‘Going Postal’ Is a Bad Rap, Study Finds

From the Washington Post

Letter carriers and mail handlers are no more likely to “go postal” than other workers, according to a comprehensive report released Thursday after two years of study.

“Going postal” entered the lexicon as shorthand for employee violence after a spate of homicides by U.S. Postal Service workers. But a Postal Service-mandated commission now attempts to debunk the phrase, which has given rise to a movie of the same name and a computer game called “Postal.”

Of 6,719 workplace homicides from 1992 to 1998, 16 were postal employees, and nine of those were killed by current or former co-workers.
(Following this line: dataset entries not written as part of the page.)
(** ** Concrete inputs *)

(** [RLConfig(num_nutrients=n, num_exercises=e, num_sleep_patterns=s,
    num_lifestyle=l, adherence_bonus_weight=w)]: the other fields keep
    their defaults. *)
Definition configure (n e s l : Z) (w : R) : RLConfig := {|
  signal_dim := signal_dim default_config;
  history_length := history_length default_config;
  user_profile_dim := user_profile_dim default_config;
  num_nutrients := n;
  num_exercises := e;
  num_sleep_patterns := s;
  num_lifestyle := l;
  hidden_dim := hidden_dim default_config;
  num_attention_heads := num_attention_heads default_config;
  dropout := dropout default_config;
  batch_size := batch_size default_config;
  learning_rate := learning_rate default_config;
  gamma := gamma default_config;
  tau := tau default_config;
  signal_improvement_weight := signal_improvement_weight default_config;
  subjective_condition_weight := subjective_condition_weight default_config;
  adherence_bonus_weight := w;
  epsilon_start := epsilon_start default_config;
  epsilon_end := epsilon_end default_config;
  epsilon_decay := epsilon_decay default_config;
  memory_size := memory_size default_config
|}.

(** The default configuration with the adherence weight raised to 4.5: an
    adherence of 1 is worth a reward of 0.9 between equal states. *)
Definition adherence_config : RLConfig := configure 50 20 10 30 (45 / 10).

(** A configuration with a negative category size: 10 nutrients and -5
    exercises, a total of 5 actions. *)
Definition negative_size_config : RLConfig := configure 10 (-5) 0 0 (1 / 10).

(** The state of the module's entry point, with a one-entry signal. *)
Definition dummy_state : State := {|
  current_signal := [1];
  signal_history := [[1]];
  user_profile := [0];
  health_score := 75;
  biomarkers := [("lactate"%string, 25 / 10); ("glucose"%string, 95)];
  action_history := [];
  time_of_day := 14;
  day_of_week := 2;
  season := 1
|}.

(** The first nutrient of the catalog. *)
Definition magnesium : Action := {|
  action_type := NUTRIENT;
  action_id := 0;
  name := "Magnesium Glycinate";
  dosage := Some "300mg"%string;
  frequency := Some "daily"%string;
  duration := None;
  timing := Some "before_bed"%string;
  confidence := 1 / 2;
  reasoning := "Your recent biomarkers suggest a deficiency that this can address."
|}.

(** The first exercise of the catalog. *)
Definition yoga : Action := {|
  action_type := EXERCISE;
  action_id := 0;
  name := "Yoga";
  dosage := Some "30min"%string;
  frequency := Some "daily"%string;
  duration := None;
  timing := None;
  confidence := 1 / 2;
  reasoning := "This activity level matches your current energy state from the signals."
|}.

(** An agent under the default configuration whose target parameters
    [1; 2] differ from its online parameters [3; 5]. *)
Definition drifted_agent : PrescriptionAgent := {|
  config := default_config;
  state_encoder_parameters := [];
  q_network_parameters := [3; 5];
  target_network_parameters := [1; 2];
  agent_memory := PrioritizedReplayMemory_init (memory_size default_config) (6 / 10);
  epsilon := epsilon_start default_config
|}.

(** A transition between two copies of [dummy_state] with reward [r]. *)
Definition dummy_transition (r : R) : Transition := {|
  state := dummy_state;
  action := 0;
  reward := r;
  next_state := dummy_state;
  done := false
|}.

(** A store of two entries with stored priorities 1 and 3. *)
Definition two_entry_memory : PrioritizedReplayMemory := {|
  capacity := 4;
  alpha := 6 / 10;
  memory := [dummy_transition 1; dummy_transition (-1)];
  priorities := [PyReal 1; PyReal 3];
  position := 2
|}.

(** The store after one [push] of priority 0 into an empty store. *)
Definition zero_priority_memory : PrioritizedReplayMemory := {|
  capacity := 4;
  alpha := 6 / 10;
  memory := [dummy_transition 0];
  priorities := [PyReal 0];
  position := 1
|}.

(** ** Reachable stores and runs of the feedback loop *)

(** The invariant of a [PrioritizedReplayMemory] of positive capacity built
    by [push]: one stored priority per entry, no more entries than the
    capacity, and a write cursor equal to the number of entries until the
    store is full and inside the store afterwards. *)
Definition memory_wf (m : PrioritizedReplayMemory) : Prop :=
  (0 < capacity m)%Z
  /\ List.length (priorities m) = List.length (memory m)
  /\ (Z.of_nat (List.length (memory m)) <= capacity m)%Z
  /\ (0 <= position m < capacity m)%Z
  /\ ((Z.of_nat (List.length (memory m)) < capacity m)%Z ->
      position m = Z.of_nat (List.length (memory m))).

(** One observed outcome: the arguments of a call of [process_outcome]. *)
Definition Outcome : Type := (State * Action * State * R)%type.

(** Successive calls of [process_outcome] on one digest. *)
Fixpoint process_outcomes (digest : FeedbackDigest) (calls : list Outcome)
  : result FeedbackDigest :=
  match calls with
  | [] => Ok digest
  | (state, act, next_state, adherence) :: rest =>
      ' (_, digest') <- process_outcome digest state act next_state adherence ;;
      process_outcomes digest' rest
  end.

(** The transition [process_outcome] builds from its arguments. *)
Definition outcome_transition (config : RLConfig) (state : State) (act : Action)
    (next_state : State) (r : R) : Transition :=
  {| state := state; action := _action_to_idx config act; reward := r;
     next_state := next_state; done := false |}.

(** A digest over a freshly constructed agent. *)
Definition fresh_digest (config : RLConfig) : FeedbackDigest :=
  FeedbackDigest_init (PrescriptionAgent_init config [] [0; 0]).

(** ** The Double-Q rule *)

Section DoubleQRule.

Variable StateEncoder_forward : list R -> State -> list R.
Variable QNetwork_forward : list R -> list R -> list R.

(** The Double-Q target of one transition: the online network picks the
    action [best] at the encoded next state, the target network values
    it; a terminal transition is worth its reward alone. *)
Definition double_q_target (agent : PrescriptionAgent) (t : Transition)
    (best : nat) : R :=
  let enc :=
    StateEncoder_forward (state_encoder_parameters agent) (next_state t) in
  if done t then reward t
  else
    reward t
    + gamma (config agent)
      * nth best (QNetwork_forward (target_network_parameters agent) enc) 0.

(** The online network's choice at the next state of a transition. *)
Definition online_choice (agent : PrescriptionAgent) (t : Transition)
    (best : nat) : Prop :=
  let online :=
    QNetwork_forward (q_network_parameters agent)
      (StateEncoder_forward (state_encoder_parameters agent) (next_state t)) in
  argmax online = Ok best
  /\ (best < List.length online)%nat
  /\ (forall j, (j < List.length online)%nat ->
        nth j online 0 <= nth best online 0)
  /\ (forall j, (j < best)%nat -> nth j online 0 < nth best online 0).

End DoubleQRule.

(** Stand-ins for the networks: an encoder that returns the current
    signal, and a value estimator with one value per action of the default
    action space, the value of action [k] being [k] times the first
    parameter. *)
Definition signal_encoder (params : list R) (s : State) : list R :=
  current_signal s.

Definition ramp_network (params x : list R) : list R :=
  map (fun k => INR k * nth 0 params 0) (seq 0 110).

(** Three signals of one feature, and an external series that follows the
    feature exactly. *)
Definition three_signals : list (list R) := [[0]; [1]; [2]].

Definition air_quality_data : list (string * list R) :=
  [("air_quality"%string, [0; 1; 2])].

(** What the code does check of an emitted hypothesis: the correlation
    threshold; the sample size is only recorded. *)
Definition passes_correlation (self : HypothesisGenerator)
    (signals : list (list R)) (h : HypothesisEntry) : Prop :=
  min_correlation self <= strength h
  /\ sample_size h = Z.of_nat (List.length signals).

(** Descending order of correlation strength. *)
Definition stronger_first (a b : HypothesisEntry) : Prop :=
  strength b <= strength a.


(** ** Float32 parameters *)

(** The numbers within the range of binary32, beyond which the float32
    operations of the soft update overflow. *)
Definition float32_range (x : R) : Prop := Rabs x <= pow2 127.

(** The numbers a float32 tensor can hold. *)
Definition float32_number (x : R) : Prop := float32 x = x.

(** What the float32 roundings of one soft update with [tau = 0.005] can
    add to the distance: for each pair of parameters [2^-22] of the larger
    magnitude, and [2^-148] for the results that are subnormal. *)
Fixpoint rounding_allowance (target online : list R) : R :=
  match target, online with
  | t :: target', p :: online' =>
      (pow2 (-22) * Rmax (Rabs t) (Rabs p) + pow2 (-148))
      + rounding_allowance target' online'
  | _, _ => 0
  end.

(** A freshly constructed agent whose online network has the one
    parameter 3.0. *)
Definition fresh_agent : PrescriptionAgent :=
  PrescriptionAgent_init default_config [] [3].

(** A terminal transition between two copies of [dummy_state] with reward
    [r]. *)
Definition terminal_transition (r : R) : Transition := {|
  state := dummy_state;
  action := 0;
  reward := r;
  next_state := dummy_state;
  done := true
|}.
(** * Notions used by the further statements *)

(** [key in d] for a dictionary kept as an association list. *)
Definition has_key (d : list (string * R)) (key : string) : Prop :=
  exists v, In (key, v) d.

(** The weights of the reward are not negative. *)
Definition weights_nonnegative (config : RLConfig) : Prop :=
  0 <= signal_improvement_weight config
  /\ 0 <= subjective_condition_weight config
  /\ 0 <= adherence_bonus_weight config.

(** [s] with its health score replaced. *)
Definition with_health_score (s : State) (h : R) : State := {|
  current_signal := current_signal s;
  signal_history := signal_history s;
  user_profile := user_profile s;
  health_score := h;
  biomarkers := biomarkers s;
  action_history := action_history s;
  time_of_day := time_of_day s;
  day_of_week := day_of_week s;
  season := season s
|}.

(** Successive calls of [push] on one store. *)
Fixpoint pushes (m : PrioritizedReplayMemory) (entries : list (Transition * R))
  : result PrioritizedReplayMemory :=
  match entries with
  | [] => Ok m
  | (t, p) :: rest => m' <- push m t p ;; pushes m' rest
  end.

(** The entries of a store read round from the write cursor: in a full
    store the cursor is on the oldest entry. *)
Definition from_cursor (m : PrioritizedReplayMemory) : list Transition :=
  skipn (Z.to_nat (position m)) (memory m)
  ++ firstn (Z.to_nat (position m)) (memory m).

(** The default configuration with a [memory_size] of 0. *)
Definition no_memory_config : RLConfig := {|
  signal_dim := signal_dim default_config;
  history_length := history_length default_config;
  user_profile_dim := user_profile_dim default_config;
  num_nutrients := num_nutrients default_config;
  num_exercises := num_exercises default_config;
  num_sleep_patterns := num_sleep_patterns default_config;
  num_lifestyle := num_lifestyle default_config;
  hidden_dim := hidden_dim default_config;
  num_attention_heads := num_attention_heads default_config;
  dropout := dropout default_config;
  batch_size := batch_size default_config;
  learning_rate := learning_rate default_config;
  gamma := gamma default_config;
  tau := tau default_config;
  signal_improvement_weight := signal_improvement_weight default_config;
  subjective_condition_weight := subjective_condition_weight default_config;
  adherence_bonus_weight := adherence_bonus_weight default_config;
  epsilon_start := epsilon_start default_config;
  epsilon_end := epsilon_end default_config;
  epsilon_decay := epsilon_decay default_config;
  memory_size := 0
|}.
Postal Service staffers are only one-third as likely as those in the national work force to be victims of homicide while at work, the USPS Commission on a Safe and Secure Workplace reported.

“ ‘Going postal’ is a myth, a bad rap, causing unnecessary apprehension and fear among 900,000 postal workers,” commission chairman Joseph A. Califano Jr. said.

But the commission said it could not “compare with any precision” whether staff in other professions were any more or less likely than postal workers to kill colleagues rather than relatives or strangers.


An analysis of 29 homicide incidents from 1986 to 1999 showed that 15 current or former postal employees killed 34 of their colleagues, with 19 nonpostal workers fatally attacking 14 Postal Service staff.

According to the report, retail employees were eight times more likely than postal workers to be killed at work, with 2.10 workplace homicides per 100,000 from 1992 through 1998. Taxi drivers are 150 times likelier than letter carriers to be homicide victims at work.

John Challenger, who deals with workplace violence as chief executive of Challenger, Gray & Christmas, an outplacement firm, said it did not come as any surprise that the retail trade was more dangerous.

“Convenience stores have always been susceptible because they run 24-7. They’re located in all sorts of environments, including areas in cities with higher crime rates, so you can see how there’s extra stress there,” he said.

But people don’t talk about “going retail.” According to Jerry Rubenstein, a psychologist at the University of Rochester School of Medicine and Dentistry, that’s because the public has developed a distorted picture of postal workers’ propensity to commit violence.

Two of the most highly publicized workplace homicides were committed by postal workers. In 1986, letter carrier Patrick Henry Sherrill killed 14 co-workers and himself at the Edmond, Okla., post office. Five years later, Thomas McIlvane killed four co-workers and himself at the Royal Oak, Mich., post office.